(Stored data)
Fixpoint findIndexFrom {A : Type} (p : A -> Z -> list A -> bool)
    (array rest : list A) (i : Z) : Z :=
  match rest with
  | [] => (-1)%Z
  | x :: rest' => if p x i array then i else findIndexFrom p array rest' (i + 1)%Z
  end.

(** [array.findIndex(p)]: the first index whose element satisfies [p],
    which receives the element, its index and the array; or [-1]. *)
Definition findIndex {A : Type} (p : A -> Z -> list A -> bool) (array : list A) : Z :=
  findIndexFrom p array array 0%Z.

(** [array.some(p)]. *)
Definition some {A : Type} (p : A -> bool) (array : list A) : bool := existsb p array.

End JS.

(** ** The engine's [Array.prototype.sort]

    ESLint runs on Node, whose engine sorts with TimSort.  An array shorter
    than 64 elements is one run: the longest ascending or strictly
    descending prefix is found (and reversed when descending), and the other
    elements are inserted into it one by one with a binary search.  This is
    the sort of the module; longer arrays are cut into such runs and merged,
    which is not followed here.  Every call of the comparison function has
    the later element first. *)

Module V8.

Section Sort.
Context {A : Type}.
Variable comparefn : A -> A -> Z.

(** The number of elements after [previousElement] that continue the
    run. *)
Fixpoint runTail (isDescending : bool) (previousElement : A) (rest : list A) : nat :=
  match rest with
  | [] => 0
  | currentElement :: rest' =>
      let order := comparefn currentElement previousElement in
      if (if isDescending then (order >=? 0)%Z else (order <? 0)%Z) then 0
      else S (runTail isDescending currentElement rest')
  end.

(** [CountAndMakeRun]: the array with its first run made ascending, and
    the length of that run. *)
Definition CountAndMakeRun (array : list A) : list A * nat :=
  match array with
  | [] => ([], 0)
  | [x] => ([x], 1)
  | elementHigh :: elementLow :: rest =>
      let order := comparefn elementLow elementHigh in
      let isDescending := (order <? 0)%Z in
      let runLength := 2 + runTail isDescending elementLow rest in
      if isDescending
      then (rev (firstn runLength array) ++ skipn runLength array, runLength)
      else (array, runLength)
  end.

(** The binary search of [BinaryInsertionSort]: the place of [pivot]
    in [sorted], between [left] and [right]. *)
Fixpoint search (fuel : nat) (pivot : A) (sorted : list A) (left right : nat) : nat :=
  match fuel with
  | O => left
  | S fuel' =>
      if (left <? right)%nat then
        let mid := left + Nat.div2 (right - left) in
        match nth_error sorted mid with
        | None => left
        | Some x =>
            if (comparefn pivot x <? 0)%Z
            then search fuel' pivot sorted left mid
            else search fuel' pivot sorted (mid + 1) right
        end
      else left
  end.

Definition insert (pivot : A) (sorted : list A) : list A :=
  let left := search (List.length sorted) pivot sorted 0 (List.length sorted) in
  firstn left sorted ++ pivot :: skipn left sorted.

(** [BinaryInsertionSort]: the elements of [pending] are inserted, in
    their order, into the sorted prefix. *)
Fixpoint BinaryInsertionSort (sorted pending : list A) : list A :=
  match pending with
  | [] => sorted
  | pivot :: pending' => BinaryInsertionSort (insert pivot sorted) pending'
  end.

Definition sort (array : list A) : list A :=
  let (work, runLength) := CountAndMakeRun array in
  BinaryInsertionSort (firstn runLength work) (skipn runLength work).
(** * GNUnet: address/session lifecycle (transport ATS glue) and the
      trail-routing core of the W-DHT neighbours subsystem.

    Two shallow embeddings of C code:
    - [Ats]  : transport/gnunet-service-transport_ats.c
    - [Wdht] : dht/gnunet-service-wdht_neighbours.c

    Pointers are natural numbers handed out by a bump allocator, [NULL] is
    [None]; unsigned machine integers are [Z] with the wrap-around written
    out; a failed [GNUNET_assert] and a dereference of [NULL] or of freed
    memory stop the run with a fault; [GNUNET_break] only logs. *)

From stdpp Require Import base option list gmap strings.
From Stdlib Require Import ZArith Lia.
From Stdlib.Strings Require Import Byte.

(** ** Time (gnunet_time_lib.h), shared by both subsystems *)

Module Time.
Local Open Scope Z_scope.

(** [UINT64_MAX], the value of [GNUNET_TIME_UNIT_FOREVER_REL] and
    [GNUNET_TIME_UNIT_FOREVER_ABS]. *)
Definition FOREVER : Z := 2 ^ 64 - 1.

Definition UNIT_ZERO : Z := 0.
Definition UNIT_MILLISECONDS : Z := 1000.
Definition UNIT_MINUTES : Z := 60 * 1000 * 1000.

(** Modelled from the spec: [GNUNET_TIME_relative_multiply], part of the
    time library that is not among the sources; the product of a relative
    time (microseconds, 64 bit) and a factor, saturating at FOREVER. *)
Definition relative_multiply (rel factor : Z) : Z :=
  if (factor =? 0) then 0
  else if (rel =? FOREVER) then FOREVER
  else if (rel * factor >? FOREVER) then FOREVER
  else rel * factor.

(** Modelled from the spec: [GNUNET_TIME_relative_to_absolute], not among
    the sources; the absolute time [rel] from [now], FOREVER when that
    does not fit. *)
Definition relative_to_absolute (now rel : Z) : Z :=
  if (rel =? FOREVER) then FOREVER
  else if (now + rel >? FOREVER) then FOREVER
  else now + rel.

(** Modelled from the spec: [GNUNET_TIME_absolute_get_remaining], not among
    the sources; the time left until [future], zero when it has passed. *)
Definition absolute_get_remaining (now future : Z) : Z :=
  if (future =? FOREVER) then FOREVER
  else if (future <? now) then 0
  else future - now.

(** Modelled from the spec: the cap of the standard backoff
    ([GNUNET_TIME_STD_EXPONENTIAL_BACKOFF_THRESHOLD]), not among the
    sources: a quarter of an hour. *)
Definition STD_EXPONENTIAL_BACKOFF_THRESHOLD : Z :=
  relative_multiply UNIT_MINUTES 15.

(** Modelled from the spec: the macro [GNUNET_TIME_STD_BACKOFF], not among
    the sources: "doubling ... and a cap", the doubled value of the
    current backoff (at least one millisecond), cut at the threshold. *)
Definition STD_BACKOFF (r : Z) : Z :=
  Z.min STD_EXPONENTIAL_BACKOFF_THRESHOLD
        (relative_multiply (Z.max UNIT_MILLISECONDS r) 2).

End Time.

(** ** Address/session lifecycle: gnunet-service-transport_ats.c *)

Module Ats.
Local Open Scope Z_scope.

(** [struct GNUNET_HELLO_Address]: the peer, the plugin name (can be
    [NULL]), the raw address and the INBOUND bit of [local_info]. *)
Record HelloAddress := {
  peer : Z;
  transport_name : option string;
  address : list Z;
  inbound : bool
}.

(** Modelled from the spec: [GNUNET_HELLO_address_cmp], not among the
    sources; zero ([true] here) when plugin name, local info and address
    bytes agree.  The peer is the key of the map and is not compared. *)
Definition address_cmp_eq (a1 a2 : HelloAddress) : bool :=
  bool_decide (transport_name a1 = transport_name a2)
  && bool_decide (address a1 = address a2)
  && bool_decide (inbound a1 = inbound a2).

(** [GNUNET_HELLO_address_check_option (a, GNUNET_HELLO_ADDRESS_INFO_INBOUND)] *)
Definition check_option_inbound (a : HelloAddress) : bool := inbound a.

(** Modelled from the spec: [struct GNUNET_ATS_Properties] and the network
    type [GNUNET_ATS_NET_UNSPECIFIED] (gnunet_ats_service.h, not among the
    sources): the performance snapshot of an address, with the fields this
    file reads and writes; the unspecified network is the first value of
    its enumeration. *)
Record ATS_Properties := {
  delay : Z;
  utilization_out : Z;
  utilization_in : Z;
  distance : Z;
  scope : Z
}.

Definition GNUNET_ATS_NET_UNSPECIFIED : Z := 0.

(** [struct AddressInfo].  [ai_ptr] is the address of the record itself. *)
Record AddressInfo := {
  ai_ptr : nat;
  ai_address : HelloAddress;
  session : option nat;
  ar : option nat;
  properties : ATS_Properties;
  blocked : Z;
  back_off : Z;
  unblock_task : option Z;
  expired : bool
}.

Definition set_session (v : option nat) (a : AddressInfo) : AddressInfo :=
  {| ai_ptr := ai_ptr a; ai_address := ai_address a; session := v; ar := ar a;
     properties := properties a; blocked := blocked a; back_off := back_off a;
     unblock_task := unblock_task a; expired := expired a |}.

◆ Task requirements ◆
Which lines above contain the word "match"? Copy each of them.

◆ Response area ◆
  match rest with
  match rest with
  match array with
  match fuel with
        match nth_error sorted mid with
  match pending with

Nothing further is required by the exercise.